1.2 Some
Sunny Day
The thing whose address I lost is not the End, it's the Beginning.
Let us begin with the redemptive possibilities of the Perfect Rocket. If
we have faith that the rocket does not fall, then we may want to emphasize
in the final aposiopesis not its demand for completeness but rather its
intervention. Jean-François Lyotard defines postmodernity as "incredulity
toward metanarratives" (xxiv), which may provide an important way of
thinking about the end of Gravity's Rainbow. The suspension of the
final line could itself represent such a refusal of further credence, or
to adapt the old Coleridgean formula, a reactivation of disbelief. Surely
it is in our interest to disbelieve apocalypses, at least those of the holocaust
variety. As Tanner warns: "If we as readers try to win away one narrative
'system' from the book, we are in danger of repeating mentally what They
are doing in building the rocket" (82). Why endorse a death wish? Better
to live in an ellipse of narrative uncertainty than to accept a fatalist
vision. Pynchon's invocation of holocaust is just a fiction after all, and
if we read this way the final dash might mark our disengagement from the
text, the point at which we tell ourselves it's only a novel. No
literary apocalypse has (yet) exhibited any illocutionary force. We close
the book, assuring ourselves that it's not the end of the world.
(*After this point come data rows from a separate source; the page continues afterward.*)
(** * AIAgent: the task ledger of the on-chain AI agent

    A shallow embedding of [contract.sol] (Solidity ^0.8.19) and the
    properties of its three entry points [createTask], [completeTask]
    and [getTask], followed by the two pieces of the off-chain service
    that the specification describes on top of them: the truncating
    Result Submitter and the Query Service's [getTask].

    Conventions of the embedding:
    - [uint256] and [address] values are integers of [Z]; arithmetic is
      checked, as in Solidity 0.8: [taskCounter++] fails with
      [Panic(0x11)] instead of wrapping around;
    - a Solidity [string] is a byte string, here [string];
    - [mapping(uint256 => Task)] is a finite map read through a total
      lookup: a key never written reads as the zero-valued [Task];
    - emitted events are appended to a log kept beside the storage;
    - a contract function is a computation in a state-and-failure monad
      that keeps the state reached when it failed, and a transaction
      discards that state (the EVM rolls a reverted call back). *)

From stdpp Require Import base gmap strings list fin_maps.
From Stdlib Require Import ZArith Lia.

Open Scope Z_scope.

Module AIAgent.

(** ** Data *)

Definition address := Z.

(** [type(uint256).max] *)
Definition MAX_UINT256 : Z := 2 ^ 256 - 1.

(** [struct Task { uint256 id; string topic; string result; address requester; }] *)
Record Task := Build_Task {
  id : Z;
  topic : string;
  result : string;
  requester : address
}.

(** The value every storage slot of type [Task] has before it is written. *)
Definition zeroTask : Task := Build_Task 0 "" "" 0.

#[export] Instance Task_inhabited : Inhabited Task := populate zeroTask.

#[export] Instance Task_eq_dec : EqDecision Task.
Proof. solve_decision. Defined.

(** [event TaskCreated(uint256 id, string topic, address requester);]
    [event TaskCompleted(uint256 id, string result);] *)
Inductive Event :=
| TaskCreated (_id : Z) (_topic : string) (_requester : address)
| TaskCompleted (_id : Z) (_result : string).

#[export] Instance Event_eq_dec : EqDecision Event.
Proof. solve_decision. Defined.

(** Storage ([taskCounter], [tasks]) and the event log. *)
Record State := Build_State {
  taskCounter : Z;
  tasks : gmap Z Task;
  events : list Event
}.

(** The state of a freshly deployed contract. *)
Definition init : State := Build_State 0 ∅ [].

(** ** The execution monad *)

Inductive error :=
| Revert (msg : string)
| Panic (code : Z).

(** [Fail e s] keeps the state [s] in which the failure happened. *)
Inductive outcome (A : Type) :=
| Ok (a : A) (s : State)
| Fail (e : error) (s : State).
Arguments Ok {A} a s.
Arguments Fail {A} e s.

Definition M (A : Type) : Type := State → outcome A.

#[export] Instance M_ret : MRet M := λ A a s, Ok a s.

#[export] Instance M_bind : MBind M := λ A B f m s,
  match m s with
  | Ok a s' => f a s'
  | Fail e s' => Fail e s'
  end.

Definition gets {A} (f : State → A) : M A := λ s, Ok (f s) s.
Definition modify (f : State → State) : M unit := λ s, Ok () (f s).
Definition fail {A} (e : error) : M A := λ s, Fail e s.

(** [require(cond, msg);] *)
Definition require (cond : bool) (msg : string) : M unit :=
  if cond then mret () else fail (Revert msg).

(** [emit ev;] *)
Definition emit (ev : Event) : M unit :=
  modify (λ s, Build_State (taskCounter s) (tasks s) (events s ++ [ev])).

(** [taskCounter++;] with the overflow check of Solidity 0.8. *)
Definition incr_taskCounter : M unit :=
  c ← gets taskCounter;
  if c <? MAX_UINT256
  then modify (λ s, Build_State (c + 1) (tasks s) (events s))
  else fail (Panic 17).

(** The value of [tasks[k]] in a state: the zero-valued [Task] for a key
    that was never written. *)
Definition slot (s : State) (k : Z) : Task := tasks s !!! k.

(** [tasks[k]] as an r-value. *)
Definition tasks_at (k : Z) : M Task := gets (λ s, slot s k).

(** [tasks[k] = t;] *)
Definition tasks_store (k : Z) (t : Task) : M unit :=
  modify (λ s, Build_State (taskCounter s) (<[k := t]> (tasks s)) (events s)).

(** [tasks[k].result = r;]: the other members of the slot are kept. *)
Definition tasks_store_result (k : Z) (r : string) : M unit :=
  t ← tasks_at k;
  tasks_store k (Build_Task (id t) (topic t) r (requester t)).

(** ** The contract functions *)

Definition createTask (sender : address) (_topic : string) : M unit :=
  incr_taskCounter;;
  c ← gets taskCounter;
  tasks_store c (Build_Task c _topic "" sender);;
  emit (TaskCreated c _topic sender).

Definition completeTask (_id : Z) (_result : string) : M unit :=
  t ← tasks_at _id;
  require (negb (id t =? 0)) "Task does not exist";;
  tasks_store_result _id _result;;
  emit (TaskCompleted _id _result).

(** [return tasks[_id];] *)
Definition getTask (_id : Z) : M Task := tasks_at _id.

(** ** Transactions *)

Inductive call :=
| CreateTask (sender : address) (_topic : string)
| CompleteTask (sender : address) (_id : Z) (_result : string).

Definition dispatch (c : call) : M unit :=
  match c with
  | CreateTask sender _topic => createTask sender _topic
  | CompleteTask _ _id _result => completeTask _id _result
  end.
So far,
anyway.
This response proceeds from an old-fashioned, humanistic or sunshine scenario
of interpretation, one that is informed not by post-rhetorical indeterminacy
but by a fairly traditional enlightenment teleology. It assumes that the
world needs to be secured for reason and democracy, which goal all serious
fiction must serve. As Leo Bersani points out, Gravity's Rainbow
may not be "serious" by this or any other measure, and there is
much in in the text that militates against such a reading. But nonetheless
the sunshine scenario needs to be explored, since it is a part of the cultural
crisis in which Gravity's Rainbow is implicated.
The rhetorical or humanist reading of the ending stresses redemptive disengagement.
Although Pynchon dangles that warhead over your head, you are saved because
the narrative allows you to decouple at a point before the last time
change, or delta-t, takes effect. You are thus reminded of your brinksmanship,
which is to say your capacity for moral choice and action in a desperate
predicament. You can rethink your situation as a dweller under Gravity's
Rainbow, the intercontinental arc of the retaliatory covenant, which allows
you to opt for life and peace. So a number of critics have argued, anyway.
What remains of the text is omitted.